Além da demanda, o trigo é bem-vindo no sistema de produção por ser uma planta que suprime doenças do solo e de plantas daninhas, além de reduzir a infestação de nematoides (minhocas), fornecer palha ao solo e tornar o sistema de produção mais saudável.
— O Cerrado pode se tornar um terceiro ou segundo produtor nacional de trigo. A produção ocorre na entressafra, estamos próximos ao centro consumidor e hoje colhemos um dos melhores trigos do mundo para panificação. Também estamos alcançando os melhores rendimentos”, explicou Albrecht.
A média nacional é de 2,8 toneladas por hectare, mas em 2021 já havia um recorde com um produtor nacional obtendo 9 toneladas.
Roraima
O chefe-geral da Embrapa Roraima, Edvan Alves Chagas, confirmou que o estado tem mais de 2 milhões de hectares aptos para a produção de grãos e que, mais recentemente, há demanda para a produção de trigo.
O estado enfrenta alguns desafios como baixa latitude e altitude, altas temperaturas e umidade relativa do ar. No entanto, pesquisas da Embrapa apontam bons resultados na produção de trigo.
— Acreditando na ciência e contando com as pesquisas da Embrapa, iniciamos os primeiros testes com o trigo. Os resultados foram muito animadores e as cultivares testadas apresentaram excelentes resultados, com três toneladas por hectare, em um ciclo de 66 dias. Isto é realmente fantástico e permite-nos fazer duas colheitas com este trigo. Os resultados também mostraram que a farinha dos grãos colhidos em Roraima tem boa qualidade para panificação”, disse Chagas.
A produção de trigo tropical em Roraima trará segurança alimentar e fonte de divisas, segundo o chefe-geral da unidade em Roraima, e será uma opção de cultivo após a colheita da soja, que no estado já sofre com a ferrugem (uma doença que afeta a cultura).
O pesquisador também acredita que com o cultivo do trigo será possível atrair indústrias voltadas para a moagem. Também é preciso, segundo Chagas, inserir a cultivar no sistema de produção e estudar outras finalidades para seu uso, além do consumo humano.
— Ainda temos grandes desafios, então o apoio de todos os elos envolvidos na cadeia é extremamente importante para que possamos seguir em frente — explicou.
Em um aparte, a senadora Zenaide Maia (Pros-RN) mencionou o quanto o trabalho desenvolvido pela Embrapa é “inquestionável” para a maior e melhor produção de alimentos do país.
— Precisamos de mais investimento em ciência e tecnologia.
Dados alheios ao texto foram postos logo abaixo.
(** A service that calls the rpc of a question, a load generator that does, and a
    sibling rpc. *)
Module UsesDemo.
Definition edge (kind name path : string) (line : Z) : Edge := {|
  e_ID := "e"; e_RepoID := "r"; e_SrcID := "u1"; e_DstID := ""; e_Kind := kind; e_DstName := name; e_FilePath := path; e_Line := line;
  e_DstRepoID := ""; e_Confidence := ConfHigh; e_Meta := "" |}.
Definition stor : Storage := memory_store [] [
  edge EdgeRPCCall "grpc:PaymentService/Refund" "shop/refund.go" 3; edge EdgeRPCCall "grpc:PaymentService/Charge" "loadgen/main.go" 8;
  edge EdgeRPCCall "grpc:PaymentService/Charge" "shop/checkout.go" 12; edge EdgeConsumes "topic:payment-charge" "shop/events.go" 5].
Definition query : SearchQuery := {|
  sq_Query := "which service calls the payment service Charge rpc"; sq_RepoID := ""; sq_Repos := ["r"]; sq_Limit := 10; sq_Filter := [];
  sq_Intent := "" |}.
End UsesDemo.
Lemma uses_answered_witness :
  let hits := fst (PromoteContractUses (NewPromoter (Some UsesDemo.stor) true "") UsesDemo.query IntentCallers [] ∅) in
  map (λ h, (h_FilePath h, h_Line h, h_Reason h)) hits = [("shop/checkout.go", 12%Z, "rpc call to grpc:PaymentService/Charge")] ∧
  NoDup (map hit_place hits).
Proof.
  cbv zeta. set (hits := fst _).
  destruct (uses_answered UsesDemo.stor (NewPromoter (Some UsesDemo.stor) true "") UsesDemo.query IntentCallers [] ∅ eq_refl (memory_edges_found _ _))
    as [_ H].
  destruct H as (_ & _ & Hn & _); [vm_compute; discriminate | apply (bool_decide_unpack (_ ≠ _)); vm_compute; exact I |].
  split; [vm_compute; reflexivity |].
  match type of Hn with NoDup ?l => assert (map hit_place hits = l) as -> by (vm_compute; reflexivity) end. exact Hn.
Defined.
Lemma handlersOf_answers q key route :
  key ≠ "" → route ∈ unitsByKey q key → u_Kind route = KindHTTPRoute → Forall (contract_answer held q key) (handlersOf route).
Proof.
  intros Hkey Hr Hk. unfold handlersOf. destruct (GetEdges _) as [|edges] eqn:E; [done |]. apply Forall_forall. intros h Hin.
  apply list_elem_of_omap in Hin as (e & He & (u & Hu & ->)%fmap_Some).
  pose proof (found _ _ E) as Hf. rewrite Forall_forall in Hf. specialize (Hf _ He).
  apply edge_matches_spec in Hf as (_ & [Hk'|Hk'] & _ & _ & Hs & _); simpl in *; [done |].
  apply (AnswerHandler held q key route e u); [by apply unitsByKey_declares | done | done | | by eapply unitsByID_id]. destruct Hs; auto.
Qed.
Lemma declared_answers q key : key ≠ "" → Forall (contract_answer held q key) (declared_hits (unitsByKey q key)).
Proof.
  intros Hkey. unfold declared_hits. apply Forall_app. split.
  - apply Forall_concat, Forall_forall. intros l (route & <- & Hin)%list_elem_of_In%in_map_iff.
    apply list_elem_of_In, list_elem_of_filter in Hin as [Hk Hin]. by apply handlersOf_answers.
  - apply Forall_forall. intros h (u & -> & Hu)%list_elem_of_fmap. by apply AnswerDeclaration, unitsByKey_declares.
Qed.
Lemma serving_answers q key edges :
  Forall (λ e, e_DstName e = key ∧ serves (sq_Repos q) e = true) edges → Forall (contract_answer held q key) (serving_hits key edges).
Proof.
  intros H. apply Forall_forall. intros h (e & -> & He)%list_elem_of_fmap. rewrite Forall_forall in H.
  destruct (H _ He) as [? (? & ? & ?)%serves_spec]. by apply AnswerEdge.
Qed.

Lemma contractHits_spec q ref :
  cr_key ref ≠ "" →
  Forall (contract_answer held q (cr_key ref)) (contractHits q ref) ∧ NoDup (map hit_place (contractHits q ref)) ∧
  length (contractHits q ref) ≤ maxPromotedContracts.
Proof.
  intros Hkey. unfold contractHits. set (decl := declared_hits _).
  assert (∀ l, Forall (contract_answer held q (cr_key ref)) l →
    let out := fst (foldl push_hit ([], ∅) l) in
    Forall (contract_answer held q (cr_key ref)) out ∧ NoDup (map hit_place out) ∧ length out ≤ maxPromotedContracts) as Hout.
  { intros l Hl out. unfold out. rewrite push_hits_out. split_and!.
    - rewrite Forall_forall in *. intros h Hin. apply Hl. eapply first_places_elem. by eapply subseteq_take.
    - rewrite <- firstn_map. eapply sublist_NoDup; [|apply sublist_take]. apply first_places_nodup.
    - rewrite length_take. lia. }
  pose proof (declared_answers q (cr_key ref) Hkey) as Hd. fold decl in Hd.
  destruct (GetEdges _) as [|edges] eqn:E; [by apply Hout |].
  rewrite <- foldl_app. set (kept := sortContractEdges _).
  assert (Forall (contract_answer held q (cr_key ref)) (decl ++ serving_hits (cr_key ref) kept)) as Hall.
  { apply Forall_app. split; [done |]. apply serving_answers. apply Forall_forall. intros e He.
    apply SliceSort_elem, list_elem_of_filter in He as [Hs He]. split; [|done].
    pose proof (found _ _ E) as Hf. rewrite Forall_forall in Hf.
    by destruct (edge_matches_spec _ _ (Hf _ He)) as (_ & _ & _ & [H|H] & _). }
  destruct (Hout _ Hall) as (H1 & H2 & H3). set (out := fst _) in *.
  destruct (Filters_Empty _); [done |]. split_and!.
  - rewrite Forall_forall in *. intros h [_ Hin]%list_elem_of_filter. by apply H1.
  - by apply NoDup_map_filter.
  - etrans; [apply length_filter | done].
Qed.

(** Each declaration has its place among the hits, unless they are as many as may be. *)
Lemma contractHits_declared q ref u :
  cr_key ref ≠ "" → (∀ o, ∃ us, GetASTUnits o = inr us) → length (declaring held q (cr_key ref)) ≤ 5 →
  Filters_Empty (ParseFilters (sq_Filter q)) = true → declares held q (cr_key ref) u →
  hit_place (unitHit u "") ∈ map hit_place (contractHits q ref) ∨ length (contractHits q ref) = maxPromotedContracts.
Proof.
  intros Hkey Hok Hl Hf Hu.
  assert (∀ l, unitHit u (contractDeclares (u_Kind u)) ∈ l →
    hit_place (unitHit u "") ∈ map hit_place (fst (foldl push_hit ([], ∅) l)) ∨ length (fst (foldl push_hit ([], ∅) l)) = maxPromotedContracts) as Hout.
  { intros l Hin. rewrite push_hits_out. set (fp := first_places _ _ _).
    destruct (decide (length fp ≤ maxPromotedContracts)) as [Hle|Hgt]; [|right; rewrite length_take; lia].
    left. rewrite take_ge by done. destruct (first_places_covers hit_place ∅ l _ Hin) as [?%not_elem_of_empty|H]; [done | exact H]. }
  assert (unitHit u (contractDeclares (u_Kind u)) ∈ declared_hits (unitsByKey q (cr_key ref))) as Hin.
  { unfold declared_hits. apply elem_of_app. right. apply list_elem_of_fmap. exists u. split; [done |]. by eapply unitsByKey_all. }
  unfold contractHits. destruct (GetEdges _) as [|edges]; [by apply Hout |]. rewrite <- foldl_app, Hf. apply Hout, elem_of_app. by left.
Qed.
End ContractFacts.

Lemma promote_keys_spec {stor : Storage} q refs resolved promoted :
  length promoted < maxPromotedContracts →
  snd (promote_keys q refs resolved promoted) = take maxPromotedContracts (promoted ++ concat (map (contractHits q) refs)).
Proof.
  revert resolved promoted. induction refs as [|ref refs IH]; intros resolved promoted Hl; cbn [promote_keys map concat].
  { by rewrite app_nil_r, take_ge by lia. }
  destruct (contractHits q ref) as [|h l] eqn:E; [by apply IH |]. rewrite app_assoc.
  destruct (Nat.leb_spec maxPromotedContracts (length (promoted ++ h :: l))) as [Hf|Hf].
  - cbn [snd]. by rewrite (take_app_le (promoted ++ h :: l)) by lia.
  - by apply IH.
Qed.
Lemma PromoteContracts_hits stor p q hits meta :
  pr_store p = Some stor →
  fst (PromoteContracts p q hits meta) =
  placed (take maxPromotedContracts (concat (map (@contractHits stor q) (contractKeys (sq_Query q))))) hits.
Proof.
  intros Hp. unfold PromoteContracts. rewrite Hp. destruct (contractKeys (sq_Query q)) as [|ref refs] eqn:E; [done |]. rewrite <- E. clear E.
  assert (take maxPromotedContracts (concat (map (@contractHits stor q) (contractKeys (sq_Query q)))) =
          snd (@promote_keys stor q (contractKeys (sq_Query q)) [] [])) as ->.
  { rewrite promote_keys_spec by (simpl; unfold maxPromotedContracts; lia). done. }
  destruct (promote_keys _ _ _ _) as [resolved [|h l]]; done.
Qed.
Apesar do desinvestimento, a Embrapa se mantém pela persistência – observou o senador.
Produtor de soja do estado de Roraima, Geraldo Falavinha também participou da audiência e se colocou à disposição da Embrapa para realizar os primeiros plantios em escala industrial na região.
situação global
Em todo o mundo, 779 milhões de toneladas de trigo são colhidas hoje. A invasão da Ucrânia pela Rússia – dois grandes produtores do grão – mostrou que pode haver desabastecimento dada a paridade que existe hoje entre produção e consumo, sem excedentes significativos.
— Rússia e Ucrânia respondem por 30% da produção e o contexto de guerra influencia sim nos preços que serão repassados. Esses preços mais altos são um atrativo para o aumento da produção no Brasil — disse o assessor técnico da Confederação da Agricultura e Pecuária do Brasil (CNA), Tiago Pereira.
Na safra atual, segundo Pereira, o Brasil atingiu a marca de 7,7 milhões de toneladas de trigo e na próxima deve chegar a 8 milhões. 50% do que é consumido no país ainda é importado, sendo 80% da Argentina.
O aumento da produção nacional deve ser acompanhado pela industrialização, segundo o assessor da CNA, assim como pela organização do mercado e logística. O país tem atualmente 165 moinhos de trigo ativos.